Rural land sells for as little as $300 an acre. Recently, Prairie Rose Realty advertised 537 acres on Horsehead Lake in Kidder County, much of it under water, for $168,000. High ground brings a higher price. It has potential income from renting to farmers and from the Conservation Reserve Program, which pays landowners to plant erosion-prone or valuable wildlife land in grass rather than plow it for crops.

Lay of the Land

POPULATION The population of Wishek, typical of towns in and near the Prairie Potholes, was estimated at 1,000 in 2005, down from 1,122 in 2000, according to the census. In 2000, the population of counties in the region - Logan, Kidder, McIntosh and Wells - ranged from two to four people a square mile. From 2000 to 2005, each county is estimated to have lost 10 to 11 percent of its population.

SIZE Wishek covers about 1.5 square miles; McIntosh County is nearly 1,000 square miles.

WHO'S BUYING Farmers continue to buy high-quality farmland, but with machinery getting larger, they don't want rough or wet land. These, however, are the properties that out-of-town hunters, mainly from the Upper Midwest, are looking for.

LOCATION The Prairie Potholes exist across the Northern Plains of the United States and southern Canada. In North Dakota, the potholes lie in a broad band north and east of the Missouri River.

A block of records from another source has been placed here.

(* ===================================================================== *)
(** ** The stages of the handler *)
(* ===================================================================== *)

Lemma createResponse_success :
  createResponse 200
    (JObj [ (lit "message",
             JStr (lit "Thank you for contacting us! Your message has been sent."));
            (lit "success", JBool true) ]) []
  = successResponse.
Proof. reflexivity. Qed.

(** Decides [quiet] on a composition of binds, catches and branches. *)
Ltac quiet_tac :=
  repeat first
    [ apply quiet_ret | apply quiet_throw | apply quiet_lift | apply quiet_log
    | apply quiet_nil
    | apply quiet_bind; [|intros ?; cbv beta]
    | apply quiet_try_catch; [|intros ?; cbv beta]
    | match goal with
      | |- quiet (trace (if ?b then _ else _)) => destruct b
      | |- quiet (trace (match ?x with _ => _ end)) => destruct x
      end
    | progress cbv zeta ].

Lemma quiet_parseRequestBody requestId event :
  quiet (trace (parseRequestBody requestId event)).
Proof. unfold parseRequestBody. quiet_tac. Qed.

Lemma quiet_validateInput requestId data :
  quiet (trace (validateInput requestId data)).
Proof. unfold validateInput. quiet_tac. Qed.

Lemma validateInput_accepted requestId data contactData :
  validateContactForm data = inr contactData ->
  validateInput requestId data = ([], inr (inr contactData)).
Proof.
  intros H. unfold validateInput, try_catch, bind, lift, ret. simpl. now rewrite H.
Qed.

(** Once a submission is validated, the handler is a prefix of console
    lines followed by [dispatch] under the [catch] block. *)
Lemma handler_validated event context sesClient bedrockClient dynamoClient contactData :
  passesValidation event context contactData ->
  exists pre,
    quiet pre /\
    handler event context sesClient bedrockClient dynamoClient
    = (pre ++ trace (try_catch
                       (dispatch (requestIdOf context) event contactData
                          (clientOr sesClient (new_SESClient rt))
                          (clientOr bedrockClient (new_BedrockRuntimeClient rt))
                          (clientOr dynamoClient (new_DynamoDBDocumentClient rt)))
                       (handler_catch (requestIdOf context))),
       outcome (try_catch
                  (dispatch (requestIdOf context) event contactData
                     (clientOr sesClient (new_SESClient rt))
                     (clientOr bedrockClient (new_BedrockRuntimeClient rt))
                     (clientOr dynamoClient (new_DynamoDBDocumentClient rt)))
                  (handler_catch (requestIdOf context)))).
Proof.
  intros (Hpre & data & Hparse & Hvalid).
  set (rid := requestIdOf context).
  set (D := dispatch _ _ _ _ _ _).
  exists (trace (log rid (lit "info") (lit "Processing contact form submission") [])
            ++ trace (parseRequestBody rid event)).
  split.
  { apply quiet_app; [apply quiet_log | apply quiet_parseRequestBody]. }
  unfold handler. fold rid.
  assert (Htry : handler_try rid event (clientOr sesClient (new_SESClient rt))
                   (clientOr bedrockClient (new_BedrockRuntimeClient rt))
                   (clientOr dynamoClient (new_DynamoDBDocumentClient rt))
                 = ((trace (log rid (lit "info")
                              (lit "Processing contact form submission") [])
                       ++ trace (parseRequestBody rid event)) ++ trace D,
                    outcome D)).
  { unfold handler_try.
    rewrite (bind_returns (lift (isPreflight event)) _ false) by (now rewrite Hpre).
    cbn [trace lift fst app].
    rewrite (bind_returns (log _ _ _ _) _ tt) by reflexivity.
    rewrite (bind_returns (parseRequestBody rid event) _ (inr data)) by exact Hparse.
    rewrite (validateInput_accepted _ _ _ Hvalid).
    rewrite (bind_returns (_, _) _ (inr contactData)) by reflexivity.
    fold D. cbn [trace outcome fst snd app].
    now rewrite <- app_assoc. }
  rewrite Htry, try_catch_prefix. now rewrite <- (io_eta D).
Qed.

Lemma rbind_inr {A B} (m : result A) (f : A -> result B) b :
  rbind m f = inr b -> exists a, m = inr a /\ f a = inr b.
Proof. destruct m as [e|a]; simpl; [discriminate | eauto]. Qed.

Lemma strictEqStr_true v s : strictEqStr v s = true <-> v = JStr s.
Proof.
  destruct v; simpl; try (split; discriminate).
  rewrite jsstring_eqb_eq. split; congruence.
Qed.

(** *** Conversions *)

Lemma rmap_inr_iff {A B} (f : A -> result B) (l : list A) :
  (exists bs, rmap f l = inr bs) <-> Forall (fun a => exists b, f a = inr b) l.
Proof.
  induction l as [|a r IH]; simpl.
  - split; [constructor | eauto].
  - split.
    + intros [bs H]. destruct (f a) as [e|b] eqn:Ea; [discriminate|].
      destruct (rmap f r) as [e|bs'] eqn:Er; [discriminate|].
      constructor; [eauto | apply IH; eauto].
    + intros H. inversion H as [|? ? [b Hb] Hr]; subst.
      apply IH in Hr as [bs Hbs]. rewrite Hb, Hbs. eauto.
Qed.

(** Induction on values, with the hypothesis for the items of an array. *)
Lemma jsval_induction (P : jsval -> Prop) :
  P JUndefined -> P JNull -> (forall b, P (JBool b)) -> (forall x, P (JNum x)) ->
  (forall s, P (JStr s)) ->
  (forall items, Forall P items -> P (JArr items)) ->
  (forall fields, P (JObj fields)) ->
  forall v, P v.
Proof.
  intros HU HN HB HX HS HA HO.
  fix IH 1.
  intros [| |b|x|s|items|fields];
    [exact HU | exact HN | apply HB | apply HX | apply HS | | apply HO].
  apply HA. induction items as [|e r IHr]; constructor; [apply IH | exact IHr].
Qed.

(** ToString returns exactly on the values that convert. *)
Lemma ToString_convertible v :
  convertible v = true <-> exists s, ToString v = inr s.
Proof.
  induction v as [| |b|x|s|items IH|fields] using jsval_induction;
    try (split; [intros _; eexists; reflexivity | reflexivity]).
  - split; [intros _; destruct b; eexists; reflexivity | reflexivity].
  - cbn [convertible ToString]. rewrite forallb_forall, Forall_forall in *.
    split.
    + intros Hc.
      assert (H : exists bs,
                 rmap (fun e => if isNullish e then inr [] else ToString e) items
                 = inr bs).
      { apply rmap_inr_iff, Forall_forall. intros e He.
        destruct (isNullish e); [eauto|]. apply IH; auto. }
      destruct H as [bs ->]. eauto.
    + intros [s Hs] e He.
      destruct (rmap _ items) as [err|bs] eqn:E; [discriminate|].
      assert (H : Forall (fun e => exists b,
                            (if isNullish e then inr [] else ToString e) = inr b) items)
        by (apply rmap_inr_iff; eauto).
      rewrite Forall_forall in H. specialize (H e He).
      destruct (isNullish e) eqn:En; [now destruct e | now apply IH].
  - cbn [convertible ToString]. destruct (hasOwn _ fields); cbn [negb].
    + split; [discriminate | intros [s H]; discriminate].
    + split; eauto.
Qed.

Lemma ToNumber_convertible v :
  convertible v = true <-> exists x, ToNumber v = inr x.
Proof.
  destruct v as [| |b|x|s|items|fields];
    try (split; [intros _; eexists; reflexivity | reflexivity]).
  - split; [intros _; destruct b; eexists; reflexivity | reflexivity].
  - rewrite ToString_convertible. unfold ToNumber, rbind.
    destruct (ToString (JArr items)) as [e|s].
    + split; intros [x H]; discriminate.
    + split; eauto.
  - rewrite ToString_convertible. unfold ToNumber, rbind.
    destruct (ToString (JObj fields)) as [e|s].
    + split; intros [x H]; discriminate.
    + split; eauto.
Qed.

Lemma js_ge_convertible v x :
  convertible v = true <-> exists b, js_ge v x = inr b.
Proof.
  rewrite ToNumber_convertible. unfold js_ge, rbind.
  destruct (ToNumber v) as [e|n].
  - split; intros [y H]; discriminate.
  - split; eauto.
Qed.

Lemma js_lt_convertible v x :
  convertible v = true <-> exists b, js_lt v x = inr b.
Proof.
  rewrite ToNumber_convertible. unfold js_lt, rbind.
  destruct (ToNumber v) as [e|n].
  - split; intros [y H]; discriminate.
  - split; eauto.
Qed.

Lemma convertibleResult_fields cr :
  convertibleResult cr = true
  <-> convertible (classification cr) = true
      /\ convertible (confidence cr) = true
      /\ convertible (reason cr) = true.
Proof. unfold convertibleResult. rewrite !andb_true_iff. tauto. Qed.

(** *** The classifier gateway *)

Lemma trace_send call c command : trace (send call c command) = [call command].
Proof. reflexivity. Qed.

Lemma trace_classifySubmission_try prompt bedrockClient :
  exists command, trace (classifySubmission_try prompt bedrockClient) = [BedrockSend command].
Proof.
  unfold classifySubmission_try. eexists.
  unfold bind, trace, send, lift. cbn [fst snd].
  destruct (bedrockClient _); cbn [fst snd app]; reflexivity.
Qed.

(** A result of the [try] block has no [failedOpen] property. *)
Lemma classifySubmission_try_failedOpen prompt bedrockClient cr :
  outcome (classifySubmission_try prompt bedrockClient) = inr cr ->
  failedOpen cr = JUndefined.
Proof.
  unfold classifySubmission_try, outcome, bind, send, lift. cbn [fst snd].
  destruct (bedrockClient _) as [e|response]; cbn [fst snd]; [discriminate|].
  intros H.
  repeat (apply rbind_inr in H as (? & _ & H)).
  inversion H. reflexivity.
Qed.

Lemma classifySubmission_catch_eq error :
  classifySubmission_catch error
  = ([ ConsoleError (lit "Spam classification failed, failing open")
         (JObj [ (lit "error", JStr (exn_message error)) ]) ],
     inr (failOpenResult error)).
Proof. reflexivity. Qed.

Lemma classifySubmission_total contactData bedrockClient :
  exists cr, outcome (classifySubmission contactData bedrockClient) = inr cr.
Proof.
  unfold classifySubmission, try_catch, outcome.
  destruct (snd (classifySubmission_try _ _)) as [e|cr] eqn:E.
  - rewrite classifySubmission_catch_eq. cbn [snd]. eauto.
  - rewrite E. eauto.
Qed.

GETTING THERE Prairie Potholes are found off Interstate 94 in North Dakota midway between Bismarck and Jamestown. Fly into either city and rent a car.

WHILE YOU'RE LOOKING Bismarck has a range of chain-hotel accommodations, including a Holiday Inn and a Radisson. In Wishek, try the Prairie Winds Restaurant (1206 Beaver Avenue, 701-452-2495) for prime rib, soup, salad bar and choice of potato ($14.50). A cold Bud and homemade peach custard pie are extra.


----------



## g/o (Jul 13, 2004)

> Jerry Brooks of Dallas was once a partner in a hunting lodge in the Prairie Potholes. But traveling back and forth was too demanding and he sold out to a partner. "I didn't want to live in North Dakota," he said. "I'm from Texas."


I don't think it was the traveling part.



> The other three men, Jeffrey Smith, Streeter; Charles R. Brooks, Cedar Hill, Texas; and Jerry D. Brooks, Midlothian, Texas, also pleaded guilty to illegally transporting deer from the reservation. They will be sentenced March 24, according to a release issued by the U.S. Attorney's Office.


----------



## northdakotakid (May 12, 2004)

Have you guys ever heard of " The Tipping Point" before... we are in it in North Dakota land buys.


----------



## Bagman (Oct 17, 2002)

uke:


----------



## Woogie_man (Nov 18, 2006)

it is good for the outta state guys that buy the land and then use it to hunt... but at the same time those SOB's wont let anyone hunt on there land.. or if they see land they wanna hunt they offer money to the land owner. That really tickes me off becaue i have lost more hunting land that way than anything else...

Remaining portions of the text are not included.